Written by Suzi Turner, Contributor

This has been occupying a lot of my attention since Friday. It started off with a message at my SpywareWarrior forum from Adam Piggott of Proactive Computing, about a spam email (screenshot) he received purporting to be from Microsoft. The email had a link to a supposed Windows update site, but, in fact, the link went to a site running the WMF exploit. On an unpatched Windows computer, the exploit hits immediately. Social engineering is also at work, urging users to click a link at the site to get Windows updates. Either way, unpatched, or patched and clicking the link, a user gets hit with a trojan downloader; in this case the trojan file name is wusetup.exe.

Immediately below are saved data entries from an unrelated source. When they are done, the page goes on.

(** * The peer-to-peer host of the broker: lifecycle, health status and dialing

    A shallow embedding of [apps/broker/internal/networking/host.go]
    ([Start], [Stop], [Status], [awaitStateInitialized], [isInitialized],
    [connectWithAllTrustedPeers], [connectWithAllPeers], [connectWithPeer],
    [connectToBootnodes]) together with the properties its specification
    states about them.

    The service is a Go struct mutated in place by its methods, and its
    methods call collaborators that live outside the file (the libp2p host,
    the discovery listener, the peer status store, the clock waiter, the
    package logger).  The embedding threads one [World] through a small
    state monad: the fields of the struct, the part of the peer status store
    the methods touch, and the trace of the calls that act on a collaborator,
    in the order the code makes them.  What a collaborator answers is a field
    of [Env]. *)

From stdpp Require Import base option list strings gmap vector.
From Stdlib Require Import ZArith Lia.

Local Open Scope Z_scope.

(** ** Errors

    Go's [error] is an interface value that may be nil: [option error].
    [errors.New] and [errors.Wrap] are those of github.com/pkg/errors. *)

Inductive error : Type :=
| ErrNew (msg : string)
| ErrWrap (cause : error) (msg : string).

#[global] Instance error_eq_dec : EqDecision error.
Proof. solve_decision. Defined.

Definition errors_New (msg : string) : option error := Some (ErrNew msg).

(** [errors.Wrap(nil, _)] is nil. *)
Definition errors_Wrap (err : option error) (msg : string) : option error :=
  match err with
  | None => None
  | Some e => Some (ErrWrap e msg)
  end.

(** The text [err.Error()] prints: a wrapped error puts its message first. *)
Fixpoint Error (e : error) : string :=
  match e with
  | ErrNew msg => msg
  | ErrWrap cause msg => msg +:+ ": " +:+ Error cause
  end.

(** [errors.Cause]: the innermost error of a chain of wraps. *)
Fixpoint Cause (e : error) : error :=
  match e with
  | ErrNew _ => e
  | ErrWrap cause _ => Cause cause
  end.

(** ** Data *)

(** [peer.ID] is a Go string type; a multiaddress is kept in its text form. *)
Abbreviation PeerID := string (only parsing).
Abbreviation Multiaddr := string (only parsing).

(** [peer.AddrInfo]. *)
Record AddrInfo : Type := mkAddrInfo {
  ID : PeerID;
  Addrs : list Multiaddr;
}.

#[global] Instance AddrInfo_eq_dec : EqDecision AddrInfo.
Proof. solve_decision. Defined.

(** [time.Time], as the seconds and nanoseconds since the zero instant. *)
Record Time : Type := mkTime {
  sec : Z;
  nsec : Z;
}.

(** [time.Time.IsZero]. *)
Definition IsZero (t : Time) : bool := (sec t =? 0) && (nsec t =? 0).

Definition zeroTime : Time := mkTime 0 0.

(** The clock handed over by the clock waiter; the root is a [[32]byte]. *)
Record Clock : Type := mkClock {
  GenesisTime : Time;
  GenesisValidatorsRoot : vec Byte.byte 32;
}.

(** [*enode.Node]: a parsed node record, kept by its name. *)
Abbreviation Node := string (only parsing).

(** The handle of a running discovery listener. *)
Abbreviation Listener := string (only parsing).

(** [time.Duration]: a signed 64-bit count of nanoseconds. *)
Definition wrap64 (z : Z) : Z := (z + 2 ^ 63) mod 2 ^ 64 - 2 ^ 63.
Definition Second : Z := 1000000000.
Definition Minute : Z := 60 * Second.

(** The fields of [Config] that the file reads. *)
Record Config : Type := mkConfig {
  NoDiscovery : bool;
  RelayNodeAddr : string;
  Discv5BootStrapAddrs : list string;
  StaticPeers : list string;
  HostAddress : string;
  HostDNS : string;
  TCPPort : Z;
  QUICPort : Z;
}.

(** Levels of the package logger. *)
Inductive Level : Type := LTrace | LDebug | LInfo | LError | LFatal.

(** The periodic functions handed to [async.RunEvery]. *)
Inductive Periodic : Type :=
| PEnsurePeerConnections (relayNodes : list string)
| PPrune
| PUpdateMetrics
| PRefreshPersistentSubnets
| PLogConnectedPeers.

(** The bodies of the [go] statements. *)
Inductive Goroutine : Type :=
| GoListenForNewNodes
| GoConnectWithPeer (info : AddrInfo)
| GoForkWatcher.

(** One entry per call that acts on a collaborator, in program order. *)
Inductive Event : Type :=
| EvLog (lvl : Level) (msg : string) (err : option error)
| EvWaitForClock
| EvCurrentForkDigest
| EvDialRelayNode (addr : string)
| EvStartDiscoveryV5
| EvListenerClose (l : Listener)
| EvCancel
| EvSetTrustedPeers (pids : list PeerID)
| EvPeersAdd (pid : PeerID) (addr : Multiaddr)
| EvIsBad (pid : PeerID)
| EvConnect (info : AddrInfo)
| EvIncrement (pid : PeerID)
| EvRefreshPersistentSubnets
| EvLogIPAddr
| EvLogExternalIPAddr (addr : string) (tcp quic : Z)
| EvVerifyConnectivity (addr : string) (port : Z) (proto : string)
| EvLogExternalDNSAddr (dns : string) (tcp : Z).

#[global] Instance Level_eq_dec : EqDecision Level.
Proof. solve_decision. Defined.
#[global] Instance Periodic_eq_dec : EqDecision Periodic.
Proof. solve_decision. Defined.
#[global] Instance Goroutine_eq_dec : EqDecision Goroutine.
Proof. solve_decision. Defined.
#[global] Instance Event_eq_dec : EqDecision Event.
Proof. solve_decision. Defined.

(** Modelled from the spec: the peer status store ([peers.Status], a package
    of the prysm dependency) is missing from the sources.  The spec names
    its interface: a trust set to which [SetTrustedPeers] adds, whose
    members [IsBad] never reports, a bad-response count per peer that
    [Increment] raises by one, and the records that [Add] creates. *)
Record Peers : Type := mkPeers {
  trustedPeers : list PeerID;
  badResponses : gmap string nat;
  records : list (PeerID * Multiaddr);
}.

Definition badResponseCount (p : Peers) (pid : PeerID) : nat :=
  default 0%nat (badResponses p !! pid).

Definition Peers_Increment (pid : PeerID) (p : Peers) : Peers :=
  mkPeers (trustedPeers p)
          (<[pid := S (badResponseCount p pid)]> (badResponses p))
          (records p).

Definition Peers_SetTrustedPeers (pids : list PeerID) (p : Peers) : Peers :=
  mkPeers (trustedPeers p ++ pids) (badResponses p) (records p).

Definition Peers_Add (pid : PeerID) (addr : Multiaddr) (p : Peers) : Peers :=
  mkPeers (trustedPeers p) (badResponses p) (records p ++ [(pid, addr)]).

Definition emptyPeers : Peers := mkPeers [] ∅ [].

(** ** The service and its surroundings *)

(** The struct fields the methods read and write, the peer status store, and
    what the run has done so far: the calls made, the goroutines launched,
    the periodic functions registered. *)
Record World : Type := mkWorld {
  started : bool;
  isPreGenesis : bool;
  startupErr : option error;
  genesisTime : Time;
  genesisValidatorsRoot : list Byte.byte;
  dv5Listener : option Listener;
  peers : Peers;
  trace : list Event;
  goroutines : list Goroutine;
  periodics : list (Z * Periodic);
}.

(** What the collaborators answer.  An answer that depends on the network or
    on the moment of the call takes the trace so far. *)
Record Env : Type := mkEnv {
  cfg : Config;
  hostID : PeerID;
  (* clock waiter, fork digest *)
  WaitForClock : list Event -> Clock + error;
  currentForkDigest : Time -> list Byte.byte -> option error;
  (* libp2p host and relay *)
  hostConnect : list Event -> AddrInfo -> option error;
  dialRelayNode : list Event -> string -> option error;
  (* discovery *)
  startDiscoveryV5 : list Event -> Listener + error;
  enodeParse : string -> Node + error;
  loadTCP : Node -> option error;
  enrIsNotFound : error -> bool;
  convertToMultiAddr : list Node -> list Multiaddr;
  (* addresses *)
  AddrInfosFromP2pAddrs : list Multiaddr -> list AddrInfo + error;
  PeersFromStringAddrs : list string -> list Multiaddr * option error;
  peerIdsFromMultiAddrs : list Multiaddr -> list PeerID;
  (* peer status store *)
  IsBad : Peers -> PeerID -> option error;
  (* construction *)
  privKey : option error;
  metaDataFromConfig : option error;
  configureFilter : option error;
  buildOptions : option error;
  libp2pNew : option error;
  (* constants of the chain configuration and of the package *)
  TtfbTimeoutDuration : Z;
  RespTimeout : Z;
  refreshRate : Z;
}.

(** ** The monad

    A method either returns a value and the world it leaves, or panics (an
    index out of range, a ticker with no period) in the world it had reached,
    or ends the process there (a log entry at fatal level). *)
Inductive Res (A : Type) : Type :=
| Ok (a : A) (w : World)
| Panic (w : World)
| Exit (w : World).
Arguments Ok {A} a w.
Arguments Panic {A} w.
Arguments Exit {A} w.

Definition M (A : Type) : Type := World -> Res A.

#[global] Instance M_ret : MRet M := fun A a w => Ok a w.
#[global] Instance M_bind : MBind M := fun A B f m w =>
  match m w with
  | Ok a w' => f a w'
  | Panic w' => Panic w'
  | Exit w' => Exit w'
  end.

Note I'm using the present tense because, even though we got the first site shut down Friday evening, now another almost identical site is up and still live AFAIK.  Authorities and the ISP hosting the second site have been notified. The site is hosted in the US. I made a video (WMV) of the exploit at the first site, now shut down.

The trojan downloader pulls more malware that turns the infected machine into a proxy server and makes it part of a botnet hosted on Russian servers. The trojan also downloads a keylogger, winldra.exe, also known as W32/Dumaru and Srv.SSA-KeyLogger. This keylogger is writing information stolen from infected machines to a log on a remote server -- the same situation as described here in SunbeltBLOG's post last August when their researcher discovered the first of this new series of winldra variants.

For more details on this current exploit and botnet, see SunbeltBLOG's write up, which includes screenshots of the fake Windows update site and live botnet on the Russian server. Note - the trojan downloader file wusetup.exe is currently detected by less than half the antivirus scanners at virustotal.com. Sunbelt's screenshot here.